Lemma zip_with_nth (f : num -> num -> num) (a b : list num) (j : nat)
      (dflt : num) :
  length a = length b -> (j < length a)%nat ->
  nth j (zip_with f a b) dflt = f (nth j a dflt) (nth j b dflt).
Proof.
  unfold zip_with. revert b j.
  induction a as [|x a IH]; intros [|y b] [|j] Hab Hj;
    simpl in *; try lia; auto.
  apply IH; lia.
Qed.

Lemma map_nth_lt (g : num -> num) (l : list num) (j : nat) (dflt : num) :
  (j < length l)%nat -> nth j (map g l) dflt = g (nth j l dflt).
Proof.
  revert j. induction l as [|x l IH]; intros [|j] Hj;
    simpl in *; try lia; auto.
  apply IH; lia.
Qed.

Lemma np_scale_length (c : num) (v : list num) :
  length (np_scale c v) = length v.
Proof. apply length_map. Qed.

Lemma np_scale_nth (c : num) (v : list num) (j : nat) (dflt : num) :
  (j < length v)%nat -> nth j (np_scale c v) dflt = fmul c (nth j v dflt).
Proof. apply map_nth_lt. Qed.

Lemma np_binop_same_shape (f : num -> num -> num) (a b : list num) :
  length a = length b -> np_binop f a b = Return (zip_with f a b).
Proof.
  intros Hab. unfold np_binop. rewrite Hab, Nat.eqb_refl. reflexivity.
Qed.

Lemma np_iadd_same_shape (a b : list num) :
  length a = length b -> np_iadd a b = Return (zip_with fadd a b).
Proof.
  intros Hab. unfold np_iadd. rewrite Hab, Nat.eqb_refl. reflexivity.
Qed.

(** An in-place addition that succeeds keeps the length of its target. *)
Lemma np_iadd_length (a b r : list num) :
  np_iadd a b = Return r -> length r = length a.
Proof.
  unfold np_iadd. destruct (Nat.eqb_spec (length a) (length b)) as [E|E].
  - intros [= <-]. now apply zip_with_length.
  - destruct b as [|y [|z b]]; try discriminate.
    intros [= <-]. apply length_map.
Qed.
End ArrayFacts.

(** * Facts about the object's methods *)

Ltac run_monad :=
  unfold bind, lift, gets, ret, get_initial_prediction,
    set_initial_prediction, append_estimator; simpl.

Section EngineFacts.
Context {num tree : Type} {ops : NumOps num}
        {learner : DecisionTreeRegressor num tree}.
Variable cls : AbstractMethods num.

Local Abbreviation object := (GradientBoostingTree num tree).

(** The traversal of the ensemble reads [learning_rate] only and leaves
    the object as it found it. *)
Lemma accumulate_reads_learning_rate
      (ens : list tree) (X : list (list num)) (lr : num) :
  forall p, exists r, forall s : object,
      learning_rate s = lr -> accumulate ens X p s = (r, s).
Proof.
  induction ens as [|e ens IH]; intros p; simpl.
  - exists (Return p). reflexivity.
  - destruct (np_iadd p (np_scale lr (tree_predict e X))) as [p'|x] eqn:E.
    + destruct (IH p') as [r Hr]. exists r. intros s Hs.
      run_monad. rewrite Hs, E. now apply Hr.
    + exists (Raise x). intros s Hs. run_monad. now rewrite Hs, E.
Qed.

Lemma accumulate_state (ens : list tree) (X : list (list num))
      (p : list num) (s : object) :
  snd (accumulate ens X p s) = s.
Proof.
  destruct (accumulate_reads_learning_rate ens X (learning_rate s) p)
    as [r Hr].
  now rewrite (Hr s eq_refl).
Qed.
Lemma CAT_CATS_short w :
  w ∈ ({["CAT"]} : gset string) ∪ {["CATS"]} → w ∈ cat_words →
  (String.length w ≤ 106)%nat.
Proof.
  intros [Hw%elem_of_singleton|Hw%elem_of_singleton]%elem_of_union _;
    subst w; simpl; lia.
Qed.

Lemma total_score_union_witness :
  (∀ w, w ∈ ({["CAT"]} : gset string) ∪ {["CATS"]} → w ∈ cat_words →
        (String.length w ≤ 106)%nat) ∧
  ∃ score1 score2 score,
    total_score cat_words {["CAT"]} default_scores = Ok score1 ∧
    total_score cat_words {["CATS"]} default_scores = Ok score2 ∧
    total_score cat_words ({["CAT"]} ∪ {["CATS"]}) default_scores = Ok score ∧
    0 ≤ score1 ∧ score1 ≤ score ∧
    (({["CAT"]} : gset string) ## {["CATS"]} → score = score1 + score2).
Proof.
  split; [exact CAT_CATS_short|].
  exact (total_score_union cat_words {["CAT"]} {["CATS"]} CAT_CATS_short).
Defined.

Lemma mutate_boggle_one_tile_witness :
  mutate_boggle xata_board LETTERS first_square_then_Q 0
  = Ok (qat_board, ((0, 0), "X"), 2%nat) ∧
  (0, 0) ∈ squares xata_board ∧
  tiles xata_board !! (0, 0) = Some "X" ∧
  (∃ L, L ∈ chars LETTERS ∧ tiles qat_board !! (0, 0) = Some L) ∧
  (∀ t, t ≠ (0, 0) → tiles qat_board !! t = tiles xata_board !! t) ∧
  squares qat_board = squares xata_board ∧
  board_neighbors qat_board = board_neighbors xata_board ∧
  set_tile qat_board (0, 0) "X" = xata_board ∧
  2%nat = 2%nat.
Proof.
  split; [exact mutate_boggle_xata|].
  exact (mutate_boggle_one_tile xata_board LETTERS first_square_then_Q 0%nat
           qat_board (0, 0) "X" 2%nat mutate_boggle_xata).
Defined.

Lemma board_score_xata :
  board_score qat_words qat_words (word_prefixes qat_words) xata_board = Ok 0.
Proof. vm_compute. reflexivity. Qed.

Lemma hill_loop_xata :
  hill_loop qat_words qat_words (word_prefixes qat_words) first_square_then_Q
    1 xata_board 0 0
  = Ok (qat_board, 1, 2%nat).
Proof. vm_compute. reflexivity. Qed.

Lemma hill_loop_invariant_witness :
  board_score qat_words qat_words (word_prefixes qat_words) xata_board = Ok 0 ∧
  hill_loop qat_words qat_words (word_prefixes qat_words) first_square_then_Q
    1 xata_board 0 0
  = Ok (qat_board, 1, 2%nat) ∧
  board_score qat_words qat_words (word_prefixes qat_words) qat_board = Ok 1 ∧
  0 ≤ 1 ∧
  squares qat_board = squares xata_board ∧
  board_neighbors qat_board = board_neighbors xata_board ∧
  2%nat = (0 + 2 * 1)%nat.
Proof.
  split_and!; [exact board_score_xata | exact hill_loop_xata | ..];
    apply (hill_loop_invariant qat_words qat_words (word_prefixes qat_words)
             first_square_then_Q 1 xata_board 0 0%nat qat_board 1 2%nat
             board_score_xata hill_loop_xata).
Defined.

Lemma Board_init_XATA : Board_init (Some (chars "XATA")) = Ok xata_board.
Proof. reflexivity. Qed.

Lemma boggle_hill_climbing_xata :
  boggle_hill_climbing qat_words qat_words (word_prefixes qat_words)
    first_square_then_Q xata_board 1
  = Ok qat_board.
Proof. vm_compute. reflexivity. Qed.

Lemma boggle_hill_climbing_never_worse_witness :
  Forall letter_or_tile (chars "XATA") ∧
  Board_init (Some (chars "XATA")) = Ok xata_board ∧
  boggle_hill_climbing qat_words qat_words (word_prefixes qat_words)
    first_square_then_Q xata_board 1
  = Ok qat_board ∧
  ∃ score score',
    board_score qat_words qat_words (word_prefixes qat_words) xata_board
    = Ok score ∧
    board_score qat_words qat_words (word_prefixes qat_words) qat_board
    = Ok score' ∧
    score ≤ score'.
Proof.
  split_and!; [apply chars_letter_or_tile | exact Board_init_XATA
              | exact boggle_hill_climbing_xata |].
  exact (boggle_hill_climbing_never_worse qat_words qat_words
           (word_prefixes qat_words) first_square_then_Q (chars "XATA")
           xata_board 1 qat_board (chars_letter_or_tile "XATA")
           Board_init_XATA boggle_hill_climbing_xata).
Defined.
(** How a new shape is snapped, label by label:
    - ['pole']: the first point goes through [snap_to_center];
    - ['beam']: with the answer [(ix, hit)] of
      [nearestCrosshairIntersection], the point becomes [ix] on a hit and
      goes through [snap_to_center] otherwise;
    - ['wall'], ['walls']: every vertex goes through [snap_to_corner];
    - a label containing ['rack'] whose box holds at least one point: the
      two corners become those of [tighten_to_rack] of the box, or of its
      first half when [isTwoRacks] holds, the second half becoming a new
      rack; no vertex goes through a snapping function.
    In each case the shape then joins the label list. *)
Theorem newShape_dispatch (self : MainWindow) (fl : list (string * bool))
    (gid : option Z) (a : nat) (s : Shape) :
  last (canvas_shapes self) = Some a ->
  heap self !! a = Some s ->
  (forall p rest, points s = p :: rest ->
     exists self',
       newShape "pole" fl gid self = Ok tt self' /\
       heap self' !! a =
         Some (set_points (labelled "pole" fl gid s) (center_snapped self p :: rest)) /\
       itemsToShapes self' = itemsToShapes self ++ [a])
  /\
  (forall p rest ix hit, points s = p :: rest ->
     nearestCrosshairIntersection p 0.3 (after_label "beam" fl gid a s self)
       = Ok (ix, hit) (after_label "beam" fl gid a s self) ->
     exists self',
       newShape "beam" fl gid self = Ok tt self' /\
       heap self' !! a =
         Some (set_points (labelled "beam" fl gid s)
                 ((if hit then pointcloudToQpoint self ix else center_snapped self p) :: rest)) /\
       itemsToShapes self' = itemsToShapes self ++ [a])
  /\
  (forall text, text = "wall"%string \/ text = "walls"%string ->
     exists self',
       newShape text fl gid self = Ok tt self' /\
       heap self' !! a =
         Some (set_points (labelled text fl gid s) (map (corner_snapped self) (points s))) /\
       itemsToShapes self' = itemsToShapes self ++ [a])
  /\
  (forall text p0 p1 rest, str_in "rack" text = true -> points s = p0 :: p1 :: rest ->
     let pc := pointcloud self in
     let box := (qpointToPointcloud self p0, qpointToPointcloud self p1) in
     let tb := tighten_to_rack pc box in
     np_sum (in_box_2d pc box) <> 0%nat ->
     (isTwoRacks text tb self = Ok false self ->
      exists self',
        newShape text fl gid self = Ok tt self' /\
        heap self' !! a =
          Some (set_points (labelled text fl gid s)
                  (pointcloudToQpoint self (fst tb) :: pointcloudToQpoint self (snd tb) :: rest)) /\
        itemsToShapes self' = itemsToShapes self ++ [a])
     /\
     (forall b1 b2,
        isTwoRacks text tb self = Ok true self ->
        splitTwoRacks text tb self = Ok (b1, b2) self ->
        let box1 := tighten_to_rack pc b1 in
        let box2 := tighten_to_rack pc b2 in
        exists self',
          newShape text fl gid self = Ok tt self' /\
          heap self' !! a =
            Some (set_points (labelled text fl gid s)
                    (pointcloudToQpoint self (fst box1)
                       :: pointcloudToQpoint self (snd box1) :: rest)) /\
          heap self' !! length (heap self) =
            Some (set_points (labelled text fl gid s)
                    (pointcloudToQpoint self (fst box2)
                       :: pointcloudToQpoint self (snd box2) :: rest)) /\
          itemsToShapes self' = itemsToShapes self ++ [length (heap self); a])).
Proof.
  intros Hlast Hs.
  assert (Hlt : (a < length (heap self))%nat) by (apply lookup_lt_Some in Hs; exact Hs).
  assert (Hw : forall text, heap (after_label text fl gid a s self) !! a
                            = Some (labelled text fl gid s))
    by (intros text; apply heap_after_label; exact Hs).
  assert (Hlen : forall text, length (heap (after_label text fl gid a s self))
                              = length (heap self))
    by (intros text; unfold after_label; cbn [heap with_heap]; apply length_insert).
  split; [| split; [| split]].
  - intros p rest Hpts.
    eexists. split; [| split].
    + rewrite (newShape_prelude "pole" fl gid self a s eq_refl Hlast Hs).
      apply newShape_finish. apply (snap_pole _ _ _ p rest (Hw _) Hpts).
    + rewrite heap_shape_listed. cbn [heap with_heap].
      apply list_lookup_insert_eq. rewrite Hlen. exact Hlt.
    + rewrite itemsToShapes_shape_listed. reflexivity.
  - intros p rest ix hit Hpts Hnear.
    eexists. split; [| split].
    + rewrite (newShape_prelude "beam" fl gid self a s eq_refl Hlast Hs).
      apply newShape_finish. apply (snap_beam _ _ _ p rest ix hit (Hw _) Hpts Hnear).
    + rewrite heap_shape_listed. cbn [heap with_heap].
      apply list_lookup_insert_eq. rewrite Hlen. exact Hlt.
    + rewrite itemsToShapes_shape_listed. reflexivity.
  - intros text Ht.
    assert (He : String.eqb text "" = false) by (destruct Ht as [-> | ->]; reflexivity).
    eexists. split; [| split].
    + rewrite (newShape_prelude text fl gid self a s He Hlast Hs).
      apply newShape_finish. apply (snap_wall _ _ _ _ Ht (Hw _)).
    + rewrite heap_shape_listed. cbn [heap with_heap].
      apply list_lookup_insert_eq. rewrite Hlen. exact Hlt.
    + rewrite itemsToShapes_shape_listed. reflexivity.
  - intros text p0 p1 rest Hrack Hpts pc box tb Hsum.
    destruct (rack_label_other text Hrack) as (He & _).
    set (w := after_label text fl gid a s self).
    split.
    + intros Htwo.
      eexists. split; [| split].
      * rewrite (newShape_prelude text fl gid self a s He Hlast Hs).
        apply newShape_finish.
        apply (snap_rack_single w text a _ p0 p1 rest Hrack (Hw _) Hpts Hsum).
        apply (isTwoRacks_config self w); [reflexivity | exact Htwo].
      * rewrite heap_shape_listed. cbn [heap with_heap]. unfold w.
        apply list_lookup_insert_eq. rewrite Hlen. exact Hlt.
      * rewrite itemsToShapes_shape_listed. reflexivity.
    + intros b1 b2 Htwo Hsplit box1 box2.
      eexists. split; [| split; [| split]].
      * rewrite (newShape_prelude text fl gid self a s He Hlast Hs).
        apply newShape_finish.
        apply (snap_rack_double w text a _ p0 p1 rest b1 b2 Hrack (Hw _) Hpts Hsum).
        -- apply (isTwoRacks_config self w); [reflexivity | exact Htwo].
        -- apply (splitTwoRacks_config self w); [reflexivity | exact Hsplit].
      * rewrite heap_shape_listed. cbn [heap with_heap]. unfold w.
        apply lookup_app_l_Some.
        apply list_lookup_insert_eq. rewrite Hlen. exact Hlt.
      * rewrite heap_shape_listed. cbn [heap with_heap]. unfold w.
        rewrite <- (Hlen text).
        apply list_lookup_middle. rewrite length_insert. reflexivity.
      * rewrite itemsToShapes_shape_listed.
        cbn [itemsToShapes with_itemsToShapes with_heap]. unfold w.
        rewrite Hlen, <- app_assoc. reflexivity.
Qed.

• • • • •

From the records above, print exactly the lines that run from the line with "intros Hab. unfold np_iadd." to the line with "Lemma accumulate_state (ens", inclusive.

  intros Hab. unfold np_iadd. rewrite Hab, Nat.eqb_refl. reflexivity.
Qed.

(** An in-place addition that succeeds keeps the length of its target. *)
Lemma np_iadd_length (a b r : list num) :
  np_iadd a b = Return r -> length r = length a.
Proof.
  unfold np_iadd. destruct (Nat.eqb_spec (length a) (length b)) as [E|E].
  - intros [= <-]. now apply zip_with_length.
  - destruct b as [|y [|z b]]; try discriminate.
    intros [= <-]. apply length_map.
Qed.
End ArrayFacts.

(** * Facts about the object's methods *)

Ltac run_monad :=
  unfold bind, lift, gets, ret, get_initial_prediction,
    set_initial_prediction, append_estimator; simpl.

Section EngineFacts.
Context {num tree : Type} {ops : NumOps num}
        {learner : DecisionTreeRegressor num tree}.
Variable cls : AbstractMethods num.

Local Abbreviation object := (GradientBoostingTree num tree).

(** The traversal of the ensemble reads [learning_rate] only and leaves
    the object as it found it. *)
Lemma accumulate_reads_learning_rate
      (ens : list tree) (X : list (list num)) (lr : num) :
  forall p, exists r, forall s : object,
      learning_rate s = lr -> accumulate ens X p s = (r, s).
Proof.
  induction ens as [|e ens IH]; intros p; simpl.
  - exists (Return p). reflexivity.
  - destruct (np_iadd p (np_scale lr (tree_predict e X))) as [p'|x] eqn:E.
    + destruct (IH p') as [r Hr]. exists r. intros s Hs.
      run_monad. rewrite Hs, E. now apply Hr.
    + exists (Raise x). intros s Hs. run_monad. now rewrite Hs, E.
Qed.

Lemma accumulate_state (ens : list tree) (X : list (list num))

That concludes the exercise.